== Data for review

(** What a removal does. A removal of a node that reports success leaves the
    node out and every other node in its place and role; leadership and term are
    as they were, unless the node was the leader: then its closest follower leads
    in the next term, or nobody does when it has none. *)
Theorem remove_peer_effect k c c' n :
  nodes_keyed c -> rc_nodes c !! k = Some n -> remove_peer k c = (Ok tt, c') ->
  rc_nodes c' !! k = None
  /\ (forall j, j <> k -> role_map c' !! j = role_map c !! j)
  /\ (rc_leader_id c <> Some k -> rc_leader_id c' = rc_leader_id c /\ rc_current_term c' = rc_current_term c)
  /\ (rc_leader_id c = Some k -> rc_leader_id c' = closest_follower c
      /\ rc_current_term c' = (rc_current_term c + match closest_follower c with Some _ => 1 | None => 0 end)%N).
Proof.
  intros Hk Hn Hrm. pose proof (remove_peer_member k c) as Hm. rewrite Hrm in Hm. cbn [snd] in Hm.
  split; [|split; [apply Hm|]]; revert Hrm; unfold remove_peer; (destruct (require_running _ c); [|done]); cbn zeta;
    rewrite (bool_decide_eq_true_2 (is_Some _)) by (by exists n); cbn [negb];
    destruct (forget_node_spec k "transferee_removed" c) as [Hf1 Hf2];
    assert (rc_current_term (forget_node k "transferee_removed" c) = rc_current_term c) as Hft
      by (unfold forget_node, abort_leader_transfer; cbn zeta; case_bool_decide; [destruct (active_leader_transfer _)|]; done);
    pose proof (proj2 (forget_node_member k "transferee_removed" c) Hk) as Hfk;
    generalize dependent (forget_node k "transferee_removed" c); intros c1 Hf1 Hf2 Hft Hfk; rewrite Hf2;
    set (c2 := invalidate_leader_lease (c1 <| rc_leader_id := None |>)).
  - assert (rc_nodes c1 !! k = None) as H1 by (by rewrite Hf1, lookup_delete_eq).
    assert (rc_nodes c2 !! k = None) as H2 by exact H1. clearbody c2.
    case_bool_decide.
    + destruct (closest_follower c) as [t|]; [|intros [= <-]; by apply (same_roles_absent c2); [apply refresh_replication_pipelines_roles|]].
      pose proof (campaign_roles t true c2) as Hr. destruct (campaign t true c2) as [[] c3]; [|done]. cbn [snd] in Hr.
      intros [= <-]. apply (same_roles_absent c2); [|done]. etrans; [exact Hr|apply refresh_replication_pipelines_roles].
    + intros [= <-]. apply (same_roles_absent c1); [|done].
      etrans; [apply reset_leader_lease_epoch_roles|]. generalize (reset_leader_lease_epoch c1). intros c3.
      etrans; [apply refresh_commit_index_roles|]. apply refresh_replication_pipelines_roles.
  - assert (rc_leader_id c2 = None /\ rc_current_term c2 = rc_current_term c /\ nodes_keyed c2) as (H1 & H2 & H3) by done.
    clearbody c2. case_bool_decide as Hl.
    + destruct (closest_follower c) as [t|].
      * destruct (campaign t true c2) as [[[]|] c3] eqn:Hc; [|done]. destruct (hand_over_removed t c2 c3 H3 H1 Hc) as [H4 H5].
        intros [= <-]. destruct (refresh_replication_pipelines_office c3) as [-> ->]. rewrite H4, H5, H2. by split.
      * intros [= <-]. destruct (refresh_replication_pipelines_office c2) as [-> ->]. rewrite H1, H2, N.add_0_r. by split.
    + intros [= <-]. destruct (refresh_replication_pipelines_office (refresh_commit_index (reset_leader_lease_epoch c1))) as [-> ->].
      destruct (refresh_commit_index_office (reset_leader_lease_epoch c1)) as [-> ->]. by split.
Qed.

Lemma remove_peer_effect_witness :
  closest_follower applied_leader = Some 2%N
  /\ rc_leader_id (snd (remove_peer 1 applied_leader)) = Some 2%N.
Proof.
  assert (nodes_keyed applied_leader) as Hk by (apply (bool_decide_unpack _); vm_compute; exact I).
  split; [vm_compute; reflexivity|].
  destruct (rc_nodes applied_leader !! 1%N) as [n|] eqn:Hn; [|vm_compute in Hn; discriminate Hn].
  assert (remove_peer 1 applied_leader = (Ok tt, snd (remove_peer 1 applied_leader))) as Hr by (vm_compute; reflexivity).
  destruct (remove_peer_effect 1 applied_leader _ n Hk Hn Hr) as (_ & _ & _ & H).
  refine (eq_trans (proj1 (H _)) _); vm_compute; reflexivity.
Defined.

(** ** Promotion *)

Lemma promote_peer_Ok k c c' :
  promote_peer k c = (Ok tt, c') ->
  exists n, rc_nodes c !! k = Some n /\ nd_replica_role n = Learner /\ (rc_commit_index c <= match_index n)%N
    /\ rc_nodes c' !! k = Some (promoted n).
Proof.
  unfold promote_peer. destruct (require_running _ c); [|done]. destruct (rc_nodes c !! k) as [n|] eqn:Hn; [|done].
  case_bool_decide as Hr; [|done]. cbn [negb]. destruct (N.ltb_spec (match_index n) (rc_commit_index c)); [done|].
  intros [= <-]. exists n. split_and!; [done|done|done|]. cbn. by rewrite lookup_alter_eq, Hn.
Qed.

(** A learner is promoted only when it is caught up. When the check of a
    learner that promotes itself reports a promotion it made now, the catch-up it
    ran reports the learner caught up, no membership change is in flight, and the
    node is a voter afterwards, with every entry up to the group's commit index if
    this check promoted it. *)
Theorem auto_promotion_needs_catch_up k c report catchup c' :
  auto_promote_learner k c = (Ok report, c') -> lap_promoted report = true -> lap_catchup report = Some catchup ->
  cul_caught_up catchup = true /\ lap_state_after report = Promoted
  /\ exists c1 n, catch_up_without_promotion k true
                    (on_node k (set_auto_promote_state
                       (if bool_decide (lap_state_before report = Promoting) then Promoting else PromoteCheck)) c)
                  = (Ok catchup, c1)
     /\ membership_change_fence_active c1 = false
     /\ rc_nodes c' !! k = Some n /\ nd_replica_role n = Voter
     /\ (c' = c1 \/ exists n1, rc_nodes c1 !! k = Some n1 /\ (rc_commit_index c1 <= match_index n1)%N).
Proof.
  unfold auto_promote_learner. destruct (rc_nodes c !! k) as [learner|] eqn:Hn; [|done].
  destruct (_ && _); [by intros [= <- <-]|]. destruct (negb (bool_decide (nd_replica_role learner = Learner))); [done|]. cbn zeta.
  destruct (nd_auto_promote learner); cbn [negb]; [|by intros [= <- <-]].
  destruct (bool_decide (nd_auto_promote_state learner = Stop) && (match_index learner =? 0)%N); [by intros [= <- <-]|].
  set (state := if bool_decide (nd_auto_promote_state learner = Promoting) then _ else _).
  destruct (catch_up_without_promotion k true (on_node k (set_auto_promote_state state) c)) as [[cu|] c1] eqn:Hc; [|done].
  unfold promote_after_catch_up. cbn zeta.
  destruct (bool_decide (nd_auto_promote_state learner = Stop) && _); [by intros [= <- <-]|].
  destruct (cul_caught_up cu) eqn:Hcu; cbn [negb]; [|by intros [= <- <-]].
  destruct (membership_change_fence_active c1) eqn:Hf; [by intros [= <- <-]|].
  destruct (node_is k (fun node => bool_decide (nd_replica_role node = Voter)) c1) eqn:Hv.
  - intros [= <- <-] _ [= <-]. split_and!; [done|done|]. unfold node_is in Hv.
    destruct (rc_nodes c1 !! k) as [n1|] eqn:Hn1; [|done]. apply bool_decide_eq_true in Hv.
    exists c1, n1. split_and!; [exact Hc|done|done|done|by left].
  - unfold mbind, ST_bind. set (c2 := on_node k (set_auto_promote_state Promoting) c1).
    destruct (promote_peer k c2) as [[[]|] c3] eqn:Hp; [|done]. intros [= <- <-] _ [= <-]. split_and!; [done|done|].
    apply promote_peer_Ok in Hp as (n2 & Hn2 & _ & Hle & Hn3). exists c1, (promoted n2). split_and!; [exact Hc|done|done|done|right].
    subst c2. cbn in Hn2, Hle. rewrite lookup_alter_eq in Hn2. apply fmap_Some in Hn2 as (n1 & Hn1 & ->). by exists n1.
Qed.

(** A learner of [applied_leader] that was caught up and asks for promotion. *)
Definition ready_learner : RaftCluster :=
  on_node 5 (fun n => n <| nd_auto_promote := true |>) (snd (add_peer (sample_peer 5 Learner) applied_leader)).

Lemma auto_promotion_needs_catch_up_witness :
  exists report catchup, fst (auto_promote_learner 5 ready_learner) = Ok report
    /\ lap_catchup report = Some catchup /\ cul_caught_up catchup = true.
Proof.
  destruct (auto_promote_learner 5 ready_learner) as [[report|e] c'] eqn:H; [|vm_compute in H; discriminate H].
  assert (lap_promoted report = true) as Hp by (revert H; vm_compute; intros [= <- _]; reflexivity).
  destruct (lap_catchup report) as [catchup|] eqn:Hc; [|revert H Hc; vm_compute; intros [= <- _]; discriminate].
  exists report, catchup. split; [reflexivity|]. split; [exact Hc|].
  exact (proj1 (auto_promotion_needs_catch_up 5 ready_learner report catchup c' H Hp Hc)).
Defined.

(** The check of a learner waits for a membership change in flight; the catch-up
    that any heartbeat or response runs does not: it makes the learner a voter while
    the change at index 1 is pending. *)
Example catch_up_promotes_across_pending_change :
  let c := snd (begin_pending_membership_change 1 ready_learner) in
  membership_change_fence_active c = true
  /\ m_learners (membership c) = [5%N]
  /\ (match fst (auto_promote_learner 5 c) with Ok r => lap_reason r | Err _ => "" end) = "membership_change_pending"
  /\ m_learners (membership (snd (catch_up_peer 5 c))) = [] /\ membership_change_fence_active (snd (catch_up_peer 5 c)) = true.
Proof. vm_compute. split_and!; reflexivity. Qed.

====

*Task goal*. Count, in the listing above, every line that includes "assert". The number is the whole answer.

*Response to this exercise*. 7